Замечательный прибор — барограф. С его помощью погода берет в руки перо, чтобы
оставить росчерк своего автографа на барабане, медленно вращающемся вокруг
вертикальной оси. Линия, прочерченная на нем, тем не менее периодически
нарушается резкими скачками пиков.
Не в силах понять значение этих всплесков, я обращаюсь за разъяснениями к
штурману.
— Это хроника наших ежедневных учебных погружений — барограф отмечает не только
изменение атмосферного давления снаружи, но и, само собой, его перепады внутри
лодки. Пики — это избыточное давление внутри корпуса.
Заметно, что погодя сильно беспокоит командира.
— Такие циклоны иногда делают по сто-двести узлов в час, а это приводит к
колебаниям в атмосфере и столкновению субтропических и полярных воздушных масс,
— объясняет он. — Это порождает сильные завихрения — ветер прямо как с цепи
срывается.
— Угощайтесь, пока предлагают, — говорит мне шеф, ехидно улыбаясь.
Старик склоняется над картой, штурман заглядывает ему через плечо.
— Эти североамериканские штормовые фронты шутить не любят. За отступающей зоной
низкого давления следует холодный воздух. С ним может прийти шквалистый ветер и,
если повезет, видимость может улучшиться. Конечно же, мы можем податься дальше
к северу, но тогда мы еще больше углубимся в центр шквала.

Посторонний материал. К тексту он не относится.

Lemma delta_skip P a b B : ":"%char ∉ P ++ [a; b] ->
  forall q1 q2, P = q1 ++ q2 -> q2 <> [] -> steps times.RE_DELTA (q2 ++ a :: b :: B) ∅ = [].
Proof.
  intros Hc q1 q2 -> Hne; apply no_steps; intros w t' Hw (d & e & rest & ->)%delta_matches.
  destruct q2 as [|x [|y [|z q2]]]; [done|..]; cbn in Hw; simplify_eq; apply Hc; set_solver.
Qed.
Lemma two_found i a b R caps : is_digit a = true -> is_digit b = true ->
  steps (times.two i) (a :: b :: R) caps = [(R, <[i := [a; b]]> caps)].
Proof.
  intros Ha Hb; unfold times.two, times.digit; cbn [steps]; rewrite Ha; cbn [mbind list_bind app].
  rewrite Hb; cbn [mbind list_bind app]; pose proof (take_front [a; b] R) as Hf; cbn [app] in Hf; by rewrite Hf.
Qed.

Lemma up_to_found n F caps : digits F -> length F <= n ->
  exists l, steps (times.up_to n) F caps = ([], caps) :: l.
Proof.
  revert F; induction n as [|n IH]; intros F HF Hn; [destruct F; [by eexists|cbn in Hn; lia]|].
  cbn [times.up_to]; unfold times.Opt, times.digit; cbn [steps].
  destruct F as [|c F]; [by eexists|]; apply Forall_cons in HF as [Hc HF]; rewrite Hc.
  cbn [mbind list_bind app]; destruct (IH F HF) as [l Hl]; [cbn in Hn; lia|]; rewrite Hl; by eexists.
Qed.

(** The fraction of a second, if there is one *)
Definition fraction (F : text) : text := match F with [] => [] | _ => "."%char :: F end.
Definition delta_groups (a b m1 m2 s1 s2 : ascii) (F : text) : groups :=
  let caps := <[3 := [s1; s2]]> (<[2 := [m1; m2]]> (<[1 := [a; b]]> ∅)) in
  match F with [] => caps | _ => <[4 := F]> caps end.

Lemma delta_groups_get a b m1 m2 s1 s2 F :
  times.group 1 (delta_groups a b m1 m2 s1 s2 F) = Some (of_chars [a; b]) /\
  times.group 2 (delta_groups a b m1 m2 s1 s2 F) = Some (of_chars [m1; m2]) /\
  times.group 3 (delta_groups a b m1 m2 s1 s2 F) = Some (of_chars [s1; s2]) /\
  times.group 4 (delta_groups a b m1 m2 s1 s2 F) = match F with [] => None | _ => Some (of_chars F) end.
Proof. by destruct F. Qed.

Lemma delta_found a b m1 m2 s1 s2 F : digits [a; b; m1; m2; s1; s2] -> digits F -> length F <= 6 ->
  exists l, steps times.RE_DELTA
    (a :: b :: ":"%char :: m1 :: m2 :: ":"%char :: s1 :: s2 :: fraction F) ∅ =
    ([], delta_groups a b m1 m2 s1 s2 F) :: l.
Proof.
  intros Hd HF Hlen; unfold digits in Hd; rewrite !Forall_cons in Hd.
  destruct Hd as (? & ? & ? & ? & ? & ? & _); unfold times.RE_DELTA; cbn [steps].
  rewrite two_found by done; cbn [mbind list_bind app steps Lit].
  rewrite bool_decide_true by done; cbn [mbind list_bind app].
  rewrite two_found by done; cbn [mbind list_bind app steps Lit].
  rewrite bool_decide_true by done; cbn [mbind list_bind app].
  rewrite two_found by done; cbn [mbind list_bind app]; unfold times.Opt; cbn [steps Lit].
  destruct F as [|c F]; [by eexists|]; cbn [fraction]; apply Forall_cons in HF as [Hc HF].
  rewrite bool_decide_true by done; cbn [mbind list_bind app]; unfold times.digit; cbn [steps].
  rewrite Hc; cbn [mbind list_bind app].
  destruct (up_to_found 5 F (<[3 := [s1; s2]]> (<[2 := [m1; m2]]> (<[1 := [a; b]]> ∅))) HF) as [l Hl];
    [cbn in Hlen; lia|].
  unfold times.digit in Hl; rewrite Hl; cbn [mbind list_bind app].
  pose proof (take_front (c :: F) []) as Hfront; rewrite app_nil_r in Hfront; rewrite Hfront; by eexists.
Qed.
End Patterns.

(** ** The length of a number *)

Lemma unorm_length u : length (chars (NilEmpty.string_of_uint (Decimal.unorm u))) <=
  Nat.max 1 (length (chars (NilEmpty.string_of_uint u))).
Proof.
  assert (length (chars (NilEmpty.string_of_uint (Decimal.nzhead u))) <=
    length (chars (NilEmpty.string_of_uint u))) as Hnz.
  { induction u; cbn in *; lia. }
  unfold Decimal.unorm; destruct (Decimal.nzhead u); cbn in *; lia.
Qed.

Lemma number_text_length z n : (0 <= z < 10 ^ Z.of_nat n)%Z -> 1 <= n -> length (number_text z) <= n.
Proof.
  intros Hz Hn; destruct (decide (length (number_text z) <= n)) as [|Hlen]; [done|].
  destruct (number_text_spec z) as (Hd & _ & Hv); [lia|].
  destruct (value_last (number_text z) n Hd) as (t1 & t2 & _ & Hl2 & _ & Hd2 & Hv2); [lia|].
  rewrite Hv, Z.mod_small in Hv2 by done; destruct (digits_uint t2 Hd2) as [u Hu].
  assert (i64_to_string z = NilEmpty.string_of_uint (Decimal.unorm u)) as Hs.
  { unfold i64_to_string; rewrite <- Hv2, <- Hu, uint_value.
    change (Z.of_uint u) with (Z.of_int (Decimal.Pos u)); by rewrite DecimalZ.to_of. }
  unfold number_text; rewrite Hs; pose proof (unorm_length u) as Hun; rewrite Hu in Hun; lia.
Qed.

Lemma zero_padded_length w z : (0 <= z < 10 ^ Z.of_nat w)%Z -> 1 <= w ->
  length (chars (times.zero_padded w z)) = w.
Proof.
  intros Hz Hw; pose proof (number_text_length z w Hz Hw) as Hlen; unfold number_text in Hlen.
  unfold times.zero_padded; rewrite decide_True, chars_append, chars_of_chars by lia.
  rewrite length_chars in *; rewrite length_app, repeat_length, length_chars; lia.
Qed.

(** ** The time of an interval *)

Lemma drop_zeros_spec t : exists n, t = repeat "0"%char n ++ times.drop_zeros t.
Proof.
  induction t as [|c t [n IH]]; [by exists 0|]; cbn [times.drop_zeros].
  case_decide as Hc; [|by exists 0]; subst; exists (S n); cbn; by rewrite IH at 1.
Qed.

Lemma repeat_reverse {A} (a : A) n : reverse (repeat a n) = repeat a n.
Proof.
  induction n as [|n IH]; [done|]; cbn [repeat]; rewrite reverse_cons, IH.
  clear IH; induction n as [|n IH]; [done|]; cbn; by rewrite IH.
Qed.

(** Without its zeros at the end, and with them again *)
Lemma trim_zeros_spec s : exists n, chars s = chars (times.trim_zeros s) ++ repeat "0"%char n.
Proof.
  unfold times.trim_zeros; rewrite chars_of_chars.
  destruct (drop_zeros_spec (reverse (chars s))) as [n Hn]; exists n.
  rewrite <- (reverse_involutive (chars s)) at 1; rewrite Hn at 1; by rewrite reverse_app, repeat_reverse.
Qed.
Lemma padded_trim s w : length (chars s) = w ->
  times.padded_right w (times.trim_zeros s) = s.
Proof.
  intros <-; destruct (trim_zeros_spec s) as [n Hn]; unfold times.padded_right.
  apply (inj chars); rewrite chars_append, chars_of_chars.
  pose proof (f_equal length Hn) as Hlen; rewrite length_app, repeat_length in Hlen.
  rewrite <- length_chars; replace (length (chars s) - length (chars (times.trim_zeros s))) with n by lia.
  by symmetry.
Qed.

(** The digits of the fraction of [u] microseconds *)
Lemma fraction_spec u : (0 < u < 1000000)%Z ->
  let F := chars (times.trim_zeros (times.zero_padded 6 u)) in
  digits F /\ F <> [] /\ length F <= 6 /\
  i64_from_str (times.padded_right 6 (of_chars F)) = Some u.
Proof.
  intros Hu; cbn zeta; destruct (zero_padded_spec 6 u) as (Hd & Hne & Hv & _); [lia|].
  assert (length (chars (times.zero_padded 6 u)) = 6) as Hlen by (by apply zero_padded_length; lia).
  destruct (trim_zeros_spec (times.zero_padded 6 u)) as [n Hn].
  rewrite of_chars_chars, padded_trim by done; split_and!.
  - rewrite Hn in Hd; by apply Forall_app in Hd as [? _].
  - intros HF; rewrite HF in Hn; cbn [app] in Hn; rewrite Hn, <- (app_nil_r (repeat _ n)), value_zeros in Hv.
    cbn in Hv; lia.
  - rewrite Hn, length_app in Hlen; lia.
  - rewrite <- (of_chars_chars (times.zero_padded 6 u)); unfold i64_from_str.
    rewrite int_of_digits; [by rewrite Hv|done|done|rewrite Hv; unfold i64_min, i64_max; lia].
Qed.

(** Two digits *)
Lemma two_digits z : (0 <= z < 100)%Z -> exists a b,
  chars (times.zero_padded 2 z) = [a; b] /\ digits [a; b] /\ value [a; b] = z.
Proof.
  intros Hz; destruct (zero_padded_spec 2 z) as (Hd & _ & Hv & _); [lia|].
  assert (length (chars (times.zero_padded 2 z)) = 2) as Hlen by (by apply zero_padded_length; lia).
  destruct (chars (times.zero_padded 2 z)) as [|a [|b [|]]]; try done; by exists a, b.
Qed.
Lemma two_digits_read `{SCALARS : Scalars} a b : digits [a; b] ->
  times.number i64_from_str (of_chars [a; b]) = Ok (value [a; b]).
Proof.
  intros Hd; unfold times.number, i64_from_str; pose proof (value_range _ Hd) as Hr; cbn [length] in Hr.
  rewrite int_of_digits; [done|done|done|unfold i64_min, i64_max; lia].
Qed.

Section Micros.
Context `{EXT : External} `{ENG : !RegexEngine} `{SCALARS : !Scalars} `{CHRONO : !Chrono}.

Увернуться на юг, мы,
к сожалению, не можем по тактическим соображениям. Что ж, Крихбаум, у нас нет
выбора, кроме как помолиться Богу и двигать напрямую, прямо посередине. Очень
плохо, что у нас по левому борту — затишье.
— Похоже, нам предстоит принять участие в настоящем родео, — глухо отвечает
штурман.
Несколько свободных от вахты матросов, вооружившись тонкими линями, найтовят[55
- Закрепляют, привязывают] ящики с провиантом. Больше делать нечего, никаких
приготовлений, которые увидишь на надводном корабле в преддверии шторма. Старик
может позволить себе расслабиться, уперев свои большие руки в бедра.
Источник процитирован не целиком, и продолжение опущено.